By Michael Ebinger

Newport. Sandpoint. Bonner’s Ferry. Creston. Kootenay Bay. Nelson. Trail. Metaline Falls. Box Canyone Dam. Ione. Back to Newport. That was one version of the Selkirk Loop on a bike in late June-early July 2010. So how does a former bicycle racer ride with his intermediate-level wife and enjoy a cycling tour? Do it on a tandem! Britt and I discovered in 2006 that the only way we could start and finish a ride, and be in the same county at the end, was on a tandem. After 16 years on the same tandem with the same spouses, our Selkirk tour was a wonderful testament to riding together in a beautiful setting.  

We started from Newport, Washington, after parking our truck at a friend’s house for the week. Ominous clouds “welcomed” us on our first part of the journey. Light rain was falling within the first mile, and that turned to light snow before Sandpoint. The magic happened with a stop in Sandpoint, Idaho, maybe to recalibrate or reconsider. The clouds lingered, but the precipitation disappeared, and we had a wonderful trip further into Idaho to Bonner’s Ferry. We decided to push north past our original campground location and park for the night in Creston. We made it without further issue, but we just missed the last tour of Columbia Brewing, home of Kokanee. No more rain or snow, but it was still cold.  

Along the Selkirk Loop, in the town of Creston. // Photo courtesy of Michael Ebinger.

Farther up the road there was a free ferry to the Nelson side of Kootenay Lake, but to get on the ferry we had to descend a steep, but paved, launch ramp. Here we encountered our only mechanical issue of the trip: The pads on the disk brake were worn out. Luckily the road to Nelson after the ferry ride was slightly up hill, and no quick braking was necessary. A day off in Nelson allowed for a repair at Gerick Cycle.  

The day off also meant the cooler weather turned off. We went from about 65-70 degrees to over 90 in a day. By the time we connected with the Columbia River west of Nelson and rode into Trail, we were baking. Britt opted to hang out in the shade of a skimpy tree at our campground while I rode a couple of miles back to a Walmart for ice.  

Returning to the U.S. included a slog up a couple of good climbs, but Britt and I were at least still in the same province. A pleasant downhill into Metaline Falls welcomed us back to Washington, and a restful night at Box Canyon Dam with an MBA classmate topped a gorgeous day.  

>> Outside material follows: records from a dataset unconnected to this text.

Lemma regression_r2_unit : forall (data : list Point.t),
  0 <= Regression.r2 (calculateLinearRegression data) <= 1.
Proof.
  intro data. destruct data as [|p data'] eqn:Hd.
  - vm_compute. split; discriminate.
  - rewrite <- Hd. rewrite regression_unfold by (subst data; discriminate).
    cbn [Regression.r2]. apply parseFloat_toFixed_unit.
    unfold rawR2, num_eq.
    pose proof (ssRes_nonneg data) as Hres. pose proof (ssTot_nonneg data) as Htot.
    destruct (Qeq_bool (ssTot data) 0) eqn:E; cbn [negb]; num_facts.
    + change (Math_max 0 0) with 0. lra.
    + assert (Hpos : 0 < ssTot data).
      { apply Qle_lteq in Htot. destruct Htot as [Hlt|Heq]; [exact Hlt|].
        exfalso. apply E. symmetry. exact Heq. }
      assert (Hq : 0 <= ssRes data / ssTot data)
        by (apply Qle_shift_div_l; [exact Hpos|lra]).
      minmax_cases; lra.
Qed.


Lemma noisy_week_in_range : forall d, In d noisy_week -> in_range (DailyRevenue.revenue d).
Proof.
  intros d [<-|[<-|[<-|[<-|[<-|[]]]]]]; vm_compute; discriminate.
Defined.


Lemma reduce_sum_scale : forall {A : Type} (f : A -> Q) (c : Q) (l : list A),
  reduce_sum (fun x => c * f x) l == c * reduce_sum f l.
Proof.
  intros A f c. induction l as [|x l IH].
  - unfold reduce_sum. simpl. ring.
  - rewrite !reduce_sum_cons, IH. ring.
Qed.

Lemma reduce_sum_plus : forall {A : Type} (f g : A -> Q) (l : list A),
  reduce_sum (fun x => f x + g x) l == reduce_sum f l + reduce_sum g l.
Proof.
  intros A f g. induction l as [|x l IH].
  - unfold reduce_sum. simpl. ring.
  - rewrite !reduce_sum_cons, IH. ring.
Qed.

Lemma reduce_sum_term_le : forall {A : Type} (f : A -> Q) (l : list A) (x : A),
  (forall y, In y l -> 0 <= f y) -> In x l -> f x <= reduce_sum f l.
Proof.
  intros A f. induction l as [|y l IH]; intros x Hpos Hx; [destruct Hx|].
  rewrite reduce_sum_cons.
  assert (Hy : 0 <= f y) by (apply Hpos; left; reflexivity).
  assert (Hl : 0 <= reduce_sum f l)
    by (apply reduce_sum_nonneg; intros z Hz; apply Hpos; right; exact Hz).
  destruct Hx as [->|Hx]; [lra|].
  assert (f x <= reduce_sum f l)
    by (apply IH; [intros z Hz; apply Hpos; right; exact Hz|exact Hx]).
  lra.
Qed.

Section ExactLine.
Variable data : list Point.t.
Variables m c : Q.
Hypothesis Hline : forall p, In p data -> Point.y p == m * Point.x p + c.
Hypothesis Hspread : exists p q, In p data /\ In q data /\ ~ Point.x p == Point.x q.
(** The annotations of one position ([epd_info]); an absent key is
    [None], and the valueless marker R50 is a flag. *)
Record EpdInfo (Move : Type) : Type := mkEpdInfo {
  epd_id : string;
  epd_hmvc : option Z;
  epd_bm : list Move;
  epd_am : option (list Move);
  epd_dm : Z;
  epd_R50 : bool
}.
Arguments mkEpdInfo {Move}.
Arguments epd_id {Move} e.
Arguments epd_hmvc {Move} e.
Arguments epd_bm {Move} e.
Arguments epd_am {Move} e.
Arguments epd_dm {Move} e.
Arguments epd_R50 {Move} e.

(* ===================================================================== *)
(** * Computations on a board object                                      *)
(* ===================================================================== *)

(** A method that works on a board mutates it and returns or raises: a
    state monad over the board with exceptions.  The state survives an
    exception, as the object does. *)
Definition M (S A : Type) : Type := S → S * res A.

Definition ret {S A} (a : A) : M S A := λ s, (s, Ok a).

Definition bind {S A B} (c : M S A) (k : A → M S B) : M S B :=
  λ s, match c s with
       | (s', Ok a) => k a s'
       | (s', Raise e) => (s', Raise e)
       end.

Definition gets {S A} (f : S → A) : M S A := λ s, (s, Ok (f s)).

Definition modify {S} (f : S → S) : M S unit := λ s, (f s, Ok tt).

Definition raise {S A} (e : exn) : M S A := λ s, (s, Raise e).

(** [assert cond] *)
Definition assert {S} (cond : bool) : M S unit :=
  if cond then ret tt else raise AssertionError.

(** A pure call that may raise. *)
Definition lift {S A} (r : res A) : M S A := λ s, (s, r).

(** [try: body finally: cleanup]: the cleanup runs on every exit of the
    body, and the body's outcome (value or exception) is the
    statement's, unless the cleanup raises itself. *)
Definition try_finally {S A} (body : M S A) (cleanup : M S unit) : M S A :=
  λ s, match body s with
       | (s1, r) =>
           match cleanup s1 with
           | (s2, Ok _) => (s2, r)
           | (s2, Raise e) => (s2, Raise e)
           end
       end.

Declare Scope py_scope.
Delimit Scope py_scope with py.
Notation "x <- c ;; k" := (bind c (λ x, k))
  (at level 100, c at next level, right associativity) : py_scope.
Notation "c ;; k" := (bind c (λ _, k))
  (at level 100, k at level 200, right associativity) : py_scope.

Completing the loop meant an amble along the Pend Oreille River after we crossed to the east in Ione. Back at the truck we changed into dry clothes, chatted with our friends, and returned to Spokane life. Tired, yes, but rejuvenated from the experience. And still talking to each other after navigating the loop on a tandem, which is especially impressive given the adage among tandem riders: Relationships happen as they will, but they always happen faster on a tandem.

The captain and the stoker, together. // Photo courtesy of Michael Ebinger.

Selkirk Loop Bike Ride Tips 

Self-supported touring is fun, but demanding. Here are a few tips to help you prepare for your own trip. 

  • Plan for all sorts of weather if traveling in June or before. July was instantly warm, so be ready with cooler clothes and be ready to hydrate. 
  • Even when it is cooler, hydrate well. Not with beer. 
  • A correlate: pack good food and eat well. 
  • Pack twice—the first time with all you want to carry, the second time (for real) with only the things you’ll need. 
  • Be ready for flats on the bike and on the trailer. 
  • Stop to take pictures. For the ex-racer, that is not a priority, but for the stoker on this tandem, it was essential.  
  • Catch your breath at a local café. When you walk in and confess to touring, you are an instant favorite with the owner(s) and anyone who is there. Cafés are also a great place to get local road info, such as where the bears were roaming, what construction was ahead, and how long you might have to wait to be waved through.  
  • Take a day off in the middle of the tour. Ours was in Nelson, B.C. It lets your knees and butt heal a bit, and it gives you a chance to see something other than the front wheel in the captain’s case or the captain if you are the stoker.  
Courtesy of Michael Ebinger

Michael Ebinger is the Director of WSU’s Center for Innovation on the WSU Health Sciences campus in Spokane.  He and his wife, Britt Ravnan, moved to Spokane in 2009 and won’t be leaving any time soon.